Find and copy each line of the data that includes "those".

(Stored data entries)
════════════════

(** * GhostTrader replay page: a shallow embedding of [src/app/page.tsx]

    The page keeps three pieces of state: the replay engine
    ([engineRef]: two tick buffers, their open candles and the virtual
    clock), the position book ([positions], [accountBalance]) and the
    controls.  Each handler of the page is a function on that state.
    The route [/api/ticks], which the page fetches its ticks from, is
    modelled after the page as a function of the tables it queries.

    Numbers.  A JavaScript [number] is modelled as an exact rational
    ([Q]); a [bigint] and a numeric string holding a timestamp as [Z].
    [NaN] and rounding are outside the model.  Truthiness of a number
    ([!x], [x && ...]) is the test against zero. *)

From Stdlib Require Import ZArith QArith Qround Qminmax Lia List Bool Sorted.
From stdpp Require Import gmap strings sorting.

Local Open Scope Q_scope.

(** ** Numbers *)

Definition truthy (x : Q) : bool := negb (Qeq_bool x 0).

(** [a > b], [a >= b], [a <= b] and [a === b] on numbers. *)
Definition gtb (a b : Q) : bool := negb (Qle_bool a b).
Definition geb (a b : Q) : bool := Qle_bool b a.
Definition leb (a b : Q) : bool := Qle_bool a b.
Definition eqb (a b : Q) : bool := Qeq_bool a b.

(** ** Types *)

Inductive Instrument : Set := es | nq.
Inductive Side : Set := LONG | SHORT.
Inductive ContractType : Set := MINI | MICRO.
Inductive StopKind : Set := SL | TP.

Global Instance Instrument_eq_dec : EqDecision Instrument.
Proof. solve_decision. Defined.

Global Instance Instrument_countable : Countable Instrument.
Proof.
  refine (inj_countable' (fun i => match i with es => false | nq => true end)
                         (fun b => if b then nq else es) _).
  intros []; reflexivity.
Defined.

Global Instance Side_eq_dec : EqDecision Side.
Proof. solve_decision. Defined.

Global Instance StopKind_eq_dec : EqDecision StopKind.
Proof. solve_decision. Defined.
(** * moonmusic: the per-frame motion rule of the floating bodies

    A shallow embedding of [components/Scene.tsx]: the [useFrame] callback of
    [FloatingObject], the shared position registry [allObjects], and the
    initial layout computed in [Scene].

    JavaScript numbers are written once against a small numeric interface
    ([Number]) and instantiated twice: at the real numbers, where the
    algebraic laws of the motion rule are proved, and at IEEE-754 binary64
    ([PrimFloat]), where the very same definitions are run. The vector
    operations are those of three.js's [Vector3], method by method. Line
    numbers are those of the component's source file. *)

From Stdlib Require Import ZArith Reals Lra Lia List Bool.
From Stdlib Require PrimFloat Uint63.
From stdpp Require Import base option list.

════════════════

SOLUTION BELOW:
    operations are those of three.js's [Vector3], method by method. Line
    numbers are those of the component's source file. *)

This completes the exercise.